Dataset: Begin

Lemma hash_rows_stop lines n :
  match lines with
  | [] => True
  | l :: _ => Py.startswith l "#" = false
  end ->
  hash_rows lines n = (n, lines).
Proof. destruct lines as [|l lines]; cbn [hash_rows]; [reflexivity|]. now intros ->. Qed.

(** The position and the sample of [_identify_format] on comment lines
    followed by data. *)
Lemma sample_of_comment_block bodies data :
  forallb Shape.no_newline bodies = true ->
  Py.startswith data "#" = false ->
  hash_rows (readlines (Shape.comment_block bodies ++ data)) 0
  = (List.length bodies, readlines data) /\
  read_sample (readlines data) = substring 0 1024 data.
Proof.
  intros Hb Hd. split.
  - rewrite readlines_comment_block, hash_rows_comment_block by exact Hb.
    rewrite Nat.add_0_r. apply hash_rows_stop. now apply readlines_head.
  - unfold read_sample. now rewrite concat_readlines.
Qed.

(** X13. The format detection reads the number of comment lines at the
    head of a file and the 1024 characters that follow them, and nothing
    else: two files that agree in the latter get the same dialect and the
    same verdict on a header line, whatever their comments say and
    whatever follows in the data. *)
Theorem X13_detection_reads_a_sample :
  forall E path path' bodies bodies' data data' self self',
  fs E path = Some (Shape.comment_block bodies ++ data) ->
  fs E path' = Some (Shape.comment_block bodies' ++ data') ->
  forallb Shape.no_newline bodies = true ->
  forallb Shape.no_newline bodies' = true ->
  Py.startswith data "#" = false ->
  Py.startswith data' "#" = false ->
  substring 0 1024 data = substring 0 1024 data' ->
  _identify_format E path = Py.Return self ->
  _identify_format E path' = Py.Return self' ->
  dialect self' = dialect self /\
  (n_header_lines self = List.length bodies /\
   n_header_lines self' = List.length bodies' \/
   n_header_lines self = S (List.length bodies) /\
   n_header_lines self' = S (List.length bodies')).
Proof.
  intros E path path' bodies bodies' data data' self self'
         Hfs Hfs' Hb Hb' Hd Hd' Hsample.
  destruct (sample_of_comment_block bodies data Hb Hd) as [Hh Hs].
  destruct (sample_of_comment_block bodies' data' Hb' Hd') as [Hh' Hs'].
  unfold _identify_format, open. rewrite Hfs, Hfs'. cbn [Py.bind].
  rewrite Hh, Hh', Hs, Hs', <- Hsample.
  destruct (_ <=? 1)%nat; [intros [= <-] [= <-]; cbn; auto|].
  destruct (sniff E _ delimiters); [|intros [= <-] [= <-]; cbn; auto].
  destruct (has_header E _) as [[|]|]; intros [= <-] [= <-]; cbn; auto.
Qed.

Lemma X13_detection_reads_a_sample_witness :
  exists self self',
    _identify_format
      (Demo.env [("old.csv", Demo.line "1,2" ++ Demo.line "3,4");
                 ("new.csv", Demo.line "# run 7" ++ Demo.line "#"
                             ++ Demo.line "1,2" ++ Demo.line "3,4")])
      "old.csv" = Py.Return self /\
    _identify_format
      (Demo.env [("old.csv", Demo.line "1,2" ++ Demo.line "3,4");
                 ("new.csv", Demo.line "# run 7" ++ Demo.line "#"
                             ++ Demo.line "1,2" ++ Demo.line "3,4")])
      "new.csv" = Py.Return self' /\
    dialect self' = dialect self.
Proof.
  eexists. eexists. split; [reflexivity|]. split; [reflexivity|].
  exact (proj1 (X13_detection_reads_a_sample
                  (Demo.env [("old.csv", Demo.line "1,2" ++ Demo.line "3,4");
                             ("new.csv", Demo.line "# run 7" ++ Demo.line "#"
                                         ++ Demo.line "1,2" ++ Demo.line "3,4")])
                  "old.csv" "new.csv" [] [" run 7"; EmptyString]
                  (Demo.line "1,2" ++ Demo.line "3,4")
                  (Demo.line "1,2" ++ Demo.line "3,4") _ _
                  eq_refl eq_refl eq_refl eq_refl eq_refl eq_refl eq_refl
                  eq_refl eq_refl)).
Defined.

(* ================================================================== *)
(** ** From two paths to a report *)
(* ================================================================== *)

Lemma init_returns E path content :
  fs E path = Some content ->
  exists self, __init__ E path = Py.Return self /\ fpath self = path.
Proof.
  intros Hfs. pose proof (identify_format_cases E path content Hfs) as H.
  destruct (hash_rows (readlines content) 0) as [n pos].
  destruct H as (self & Hr & Hp & _). now exists self.
Qed.

(** X14. Two results constructed from files that open can be compared:
    both constructors return, each result keeps its path, and [compare]
    on them raises neither [IOError] nor [StopIteration]; it returns a
    report, or raises [OverflowError] on a count of numeric pairs beyond
    the floats. *)
Theorem X14_construct_then_compare : forall E path path_ref content content_ref,
  fs E path = Some content ->
  fs E path_ref = Some content_ref ->
  exists self ref,
    __init__ E path = Py.Return self /\ fpath self = path /\
    __init__ E path_ref = Py.Return ref /\ fpath ref = path_ref /\
    ((exists r, compare E self ref = Py.Return r) \/
     compare E self ref = Py.Raise Py.OverflowError).
Proof.
  intros E path path_ref content content_ref Hfs Hfs_ref.
  destruct (init_returns E path content Hfs) as (self & Hi & Hp).
  destruct (init_returns E path_ref content_ref Hfs_ref) as (ref & Hi_ref & Hp_ref).
  exists self, ref. repeat (split; [assumption|]).
  destruct (data_rows_defined E path self Hi) as (rdr & Hd).
  destruct (data_rows_defined E path_ref ref Hi_ref) as (rdr_ref & Hd_ref).
  rewrite (compare_data_rows E self ref rdr rdr_ref Hd Hd_ref).
  apply compare_rows_outcome.
Qed.

Lemma X14_construct_then_compare_witness :
  exists self ref,
    __init__ (Demo.env [("out.csv", Demo.line "t,x" ++ Demo.line "0,1.5");
                        ("ref.csv", Demo.line "# reference"
                                    ++ Demo.line "t,x" ++ Demo.line "0,1.0")])
             "out.csv" = Py.Return self /\
    __init__ (Demo.env [("out.csv", Demo.line "t,x" ++ Demo.line "0,1.5");
                        ("ref.csv", Demo.line "# reference"
                                    ++ Demo.line "t,x" ++ Demo.line "0,1.0")])
             "ref.csv" = Py.Return ref /\
    exists r,
      compare (Demo.env [("out.csv", Demo.line "t,x" ++ Demo.line "0,1.5");
                         ("ref.csv", Demo.line "# reference"
                                     ++ Demo.line "t,x" ++ Demo.line "0,1.0")])
              self ref = Py.Return r.
Proof.
  destruct (X14_construct_then_compare
              (Demo.env [("out.csv", Demo.line "t,x" ++ Demo.line "0,1.5");
                         ("ref.csv", Demo.line "# reference"
                                     ++ Demo.line "t,x" ++ Demo.line "0,1.0")])
              "out.csv" "ref.csv" _ _ eq_refl eq_refl)
    as (self & ref & Hi & _ & Hi_ref & _ & H).
  exists self, ref. split; [exact Hi|]. split; [exact Hi_ref|].
  destruct H as [H|H]; [exact H|].
  exfalso. vm_compute in Hi, Hi_ref.
  injection Hi as <-. injection Hi_ref as <-. vm_compute in H. discriminate.
Defined.
(** * Quiz application: answer validation, submission and scoring

    A shallow embedding of the quiz engine of the repository
    (models: [Quiz], [Question]; service: [QuizService]) and the proofs of
    its specification.

    Conventions of the embedding.
    - A JavaScript value is a tree [Js.value], as JSON deserialisation
      produces it: every array or object occurrence is its own reference, so
      two occurrences are never the same reference.
    - A JavaScript string is a [string] of 8-bit code units (the Latin-1
      part of UTF-16), so [String.length] is the [length] property.
    - A JavaScript number that is computed with [/] and [*] is an IEEE 754
      binary64 value ([Binary64]); lengths and counters are integers.
    - [uuidv4()] and [new Date().toISOString()] are read from two oracles,
      the section variables [uuidv4] and [toISOString]; the world counts how
      many values each has handed out.
    - A [throw new Error(msg)] is a result [Throw msg]; the state reached
      when the error is thrown is kept. *)

From Stdlib Require Import ZArith List String Ascii Bool Lia.
From Stdlib Require Import SpecFloat DecimalString.
From Stdlib Require DecimalNat DecimalFacts.
From stdpp Require Import gmap strings.
Import ListNotations.

Set Warnings "-register-all".
Local Open Scope string_scope.
Local Open Scope list_scope.

(** ** JavaScript values *)

Module Js.

(** [String.prototype.trim]: the white space code units below 256. *)
Definition is_whitespace (c : ascii) : bool :=
  let n := nat_of_ascii c in
  ((9 <=? n) && (n <=? 13) || (n =? 32) || (n =? 160))%nat.

Fixpoint trimStart (s : string) : string :=
  match s with
  | EmptyString => EmptyString
  | String c s' => if is_whitespace c then trimStart s' else s
  end.

Fixpoint trimEnd (s : string) : string :=
  match s with
  | EmptyString => EmptyString
  | String c s' =>
      match trimEnd s' with
      | EmptyString => if is_whitespace c then EmptyString else String c EmptyString
      | t => String c t
      end
  end.

Definition trim (s : string) : string := trimEnd (trimStart s).

(** [String.prototype.toLowerCase] on the code units below 256: A-Z and
    the upper case letters U+00C0-U+00DE (without the sign U+00D7). *)
Definition lower_char (c : ascii) : ascii :=
  let n := nat_of_ascii c in
  if ((65 <=? n) && (n <=? 90)
      || (192 <=? n) && (n <=? 222) && negb (n =? 215))%nat
  then ascii_of_nat (n + 32) else c.

Fixpoint toLowerCase (s : string) : string :=
  match s with
  | EmptyString => EmptyString
  | String c s' => String (lower_char c) (toLowerCase s')
  end.

Inductive value : Type :=
  | VUndefined
  | VNull
  | VBool (b : bool)
  | VNum (x : spec_float)
  | VStr (s : string)
  | VArr (items : list value)
  | VObj (props : list (string * value)).

(** [typeof v] *)
Definition typeof (v : value) : string :=
  match v with
  | VUndefined => "undefined"
  | VNull => "object"
  | VBool _ => "boolean"
  | VNum _ => "number"
  | VStr _ => "string"
  | VArr _ => "object"
  | VObj _ => "object"
  end.

(** ToBoolean: what [!v], [if (v)] and [filter(id => id)] test. *)
Definition truthy (v : value) : bool :=
  match v with
  | VUndefined => false
  | VNull => false
  | VBool b => b
  | VNum (S754_zero _) => false
  | VNum S754_nan => false
  | VNum _ => true
  | VStr s => negb (s =? "")
  | VArr _ => true
  | VObj _ => true
  end.

Definition isArray (v : value) : bool :=
  match v with VArr _ => true | _ => false end.

(** Numbers compare by value; [SFeqb] equates the two zeros and no NaN. *)
Definition num_eqb (x y : spec_float) : bool := SFeqb x y.

(** [a === b].  Two array or object occurrences are different references. *)
Definition strict_equal (a b : value) : bool :=
  match a, b with
  | VUndefined, VUndefined => true
  | VNull, VNull => true
  | VBool x, VBool y => Bool.eqb x y
  | VNum x, VNum y => num_eqb x y
  | VStr s, VStr t => (s =? t)
  | _, _ => false
  end.

(** SameValueZero, the equality of [Set], [Map] and [Array.prototype.includes]:
    as [===], and NaN is the same value as NaN. *)
Definition sameValueZero (a b : value) : bool :=
  match a, b with
  | VNum S754_nan, VNum S754_nan => true
  | _, _ => strict_equal a b
  end.

(** [o.k]: own property lookup; [undefined] when absent.  Only used on
    values that passed a truthiness test, and never with the key [length]. *)
Fixpoint lookup_prop (k : string) (props : list (string * value)) : value :=
  match props with
  | [] => VUndefined
  | (k', v) :: rest => if (k' =? k) then v else lookup_prop k rest
  end.

Definition get (v : value) (k : string) : value :=
  match v with
  | VObj props => lookup_prop k props
  | _ => VUndefined
  end.

(** [arr.includes(x)] *)
Definition includes (arr : list value) (x : value) : bool :=
  existsb (fun y => sameValueZero y x) arr.

(** [[...new Set(arr)]]: the elements in order of first occurrence. *)
Definition set_add (acc : list value) (v : value) : list value :=
  if includes acc v then acc else acc ++ [v].

Definition uniq (arr : list value) : list value :=
  fold_left set_add arr [].

(** Whether an object with own key [k] occurs anywhere in [v]. *)
Fixpoint mentions_key (k : string) (v : value) {struct v} : bool :=
  match v with
  | VArr items => existsb (mentions_key k) items
  | VObj props =>
      existsb (fun kv => (fst kv =? k) || mentions_key k (snd kv)) props
  | _ => false
  end.

(** [Object.keys(v)] for an object. *)
Definition keys (v : value) : list string :=
  match v with
  | VObj props => map fst props
  | _ => []
  end.

(** A value that is a string. *)
Definition is_str (v : value) : Prop := exists s, v = VStr s.

(** The strings among the elements of an array. *)
Definition strings_in (arr : list value) : list string :=
  omap (fun v => match v with VStr s => Some s | _ => None end) arr.

(** A string that does not start with white space. *)
Definition starts_clean (s : string) : Prop :=
  match s with
  | EmptyString => True
  | String c _ => is_whitespace c = false
  end.

End Js.

(** ** IEEE 754 binary64, the JavaScript number type *)

Module Binary64.

Definition prec : Z := 53.
Definition emax : Z := 1024.

(** The number an integer denotes (exact below 2^53). *)
Definition of_Z (n : Z) : spec_float := binary_normalize prec emax n 0 false.

(** [x / y] and [x * y], rounded to nearest, ties to even. *)
Definition div (x y : spec_float) : spec_float := SFdiv prec emax x y.
Definition mul (x y : spec_float) : spec_float := SFmul prec emax x y.

(** [Math.round(x)]: the integer closest to [x], ties towards +infinity,
    that is floor(x + 1/2) computed exactly.  NaN and the infinities, which
    [Math.round] returns unchanged, are no integers; they are sent to 0 and
    [percentage_argument_finite] shows that none reaches the call below. *)
Definition Math_round (x : spec_float) : Z :=
  match x with
  | S754_finite s m e =>
      let n := cond_Zopp s (Zpos m) in
      if (0 <=? e)%Z then (n * 2 ^ e)%Z
      else ((2 * n + 2 ^ (- e)) / 2 ^ (1 - e))%Z
  | _ => 0%Z
  end.

Definition is_finite (x : spec_float) : bool :=
  match x with
  | S754_zero _ | S754_finite _ _ _ => true
  | _ => false
  end.

(** The bounds used to show that the percentage is in range. *)
Section Bounds.
Local Open Scope Z_scope.

(** The number that the mantissa [shr_m], the round bit and the sticky
    bit stand for at exponent [e] is at most [c * 2^k]. *)
Definition under (c : positive) (k : Z) (mrs : shr_record) (e : Z) : Prop :=
  e <= k /\ 0 <= shr_m mrs
  /\ (if shr_r mrs || shr_s mrs then shr_m mrs + 1 else shr_m mrs)
       <= Zpos c * 2 ^ (k - e).

(** A number that is not negative, finite and at most [c * 2^k]. *)
Definition below (c : positive) (k : Z) (x : spec_float) : Prop :=
  match x with
  | S754_zero _ => True
  | S754_finite false m e => e <= k /\ Zpos m <= Zpos c * 2 ^ (k - e)
  | _ => False
  end.

(** What the round and sticky bits add to the mantissa: the number that
    the record stands for lies between the mantissa and the mantissa plus
    this, in units of the last place. *)
Definition excess (mrs : shr_record) : Z :=
  if shr_r mrs || shr_s mrs then 1 else 0.

(** The record, at exponent [e], encloses the fraction [A / B]. *)
Definition encloses (A B : Z) (mrs : shr_record) (e : Z) : Prop :=
  e <= 0 /\ 0 <= shr_m mrs
  /\ shr_m mrs * B <= A * 2 ^ (- e) <= (shr_m mrs + excess mrs) * B.

(** The mantissa [m], at exponent [e], is within one unit of the last
    place of the fraction [A / B]. *)
Definition near (A B : Z) (m e : Z) : Prop :=
  e <= 0 /\ 0 <= m /\ Z.abs (m * B - A * 2 ^ (- e)) <= B.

Dataset: End

Exercise aim:
Reproduce verbatim the range of lines that opens the records and closes with the line containing "destruct (_ <=?". Omit everything after it.

Written response:
Lemma hash_rows_stop lines n :
  match lines with
  | [] => True
  | l :: _ => Py.startswith l "#" = false
  end ->
  hash_rows lines n = (n, lines).
Proof. destruct lines as [|l lines]; cbn [hash_rows]; [reflexivity|]. now intros ->. Qed.

(** The position and the sample of [_identify_format] on comment lines
    followed by data. *)
Lemma sample_of_comment_block bodies data :
  forallb Shape.no_newline bodies = true ->
  Py.startswith data "#" = false ->
  hash_rows (readlines (Shape.comment_block bodies ++ data)) 0
  = (List.length bodies, readlines data) /\
  read_sample (readlines data) = substring 0 1024 data.
Proof.
  intros Hb Hd. split.
  - rewrite readlines_comment_block, hash_rows_comment_block by exact Hb.
    rewrite Nat.add_0_r. apply hash_rows_stop. now apply readlines_head.
  - unfold read_sample. now rewrite concat_readlines.
Qed.

(** X13. The format detection reads the number of comment lines at the
    head of a file and the 1024 characters that follow them, and nothing
    else: two files that agree in the latter get the same dialect and the
    same verdict on a header line, whatever their comments say and
    whatever follows in the data. *)
Theorem X13_detection_reads_a_sample :
  forall E path path' bodies bodies' data data' self self',
  fs E path = Some (Shape.comment_block bodies ++ data) ->
  fs E path' = Some (Shape.comment_block bodies' ++ data') ->
  forallb Shape.no_newline bodies = true ->
  forallb Shape.no_newline bodies' = true ->
  Py.startswith data "#" = false ->
  Py.startswith data' "#" = false ->
  substring 0 1024 data = substring 0 1024 data' ->
  _identify_format E path = Py.Return self ->
  _identify_format E path' = Py.Return self' ->
  dialect self' = dialect self /\
  (n_header_lines self = List.length bodies /\
   n_header_lines self' = List.length bodies' \/
   n_header_lines self = S (List.length bodies) /\
   n_header_lines self' = S (List.length bodies')).
Proof.
  intros E path path' bodies bodies' data data' self self'
         Hfs Hfs' Hb Hb' Hd Hd' Hsample.
  destruct (sample_of_comment_block bodies data Hb Hd) as [Hh Hs].
  destruct (sample_of_comment_block bodies' data' Hb' Hd') as [Hh' Hs'].
  unfold _identify_format, open. rewrite Hfs, Hfs'. cbn [Py.bind].
  rewrite Hh, Hh', Hs, Hs', <- Hsample.
  destruct (_ <=? 1)%nat; [intros [= <-] [= <-]; cbn; auto|].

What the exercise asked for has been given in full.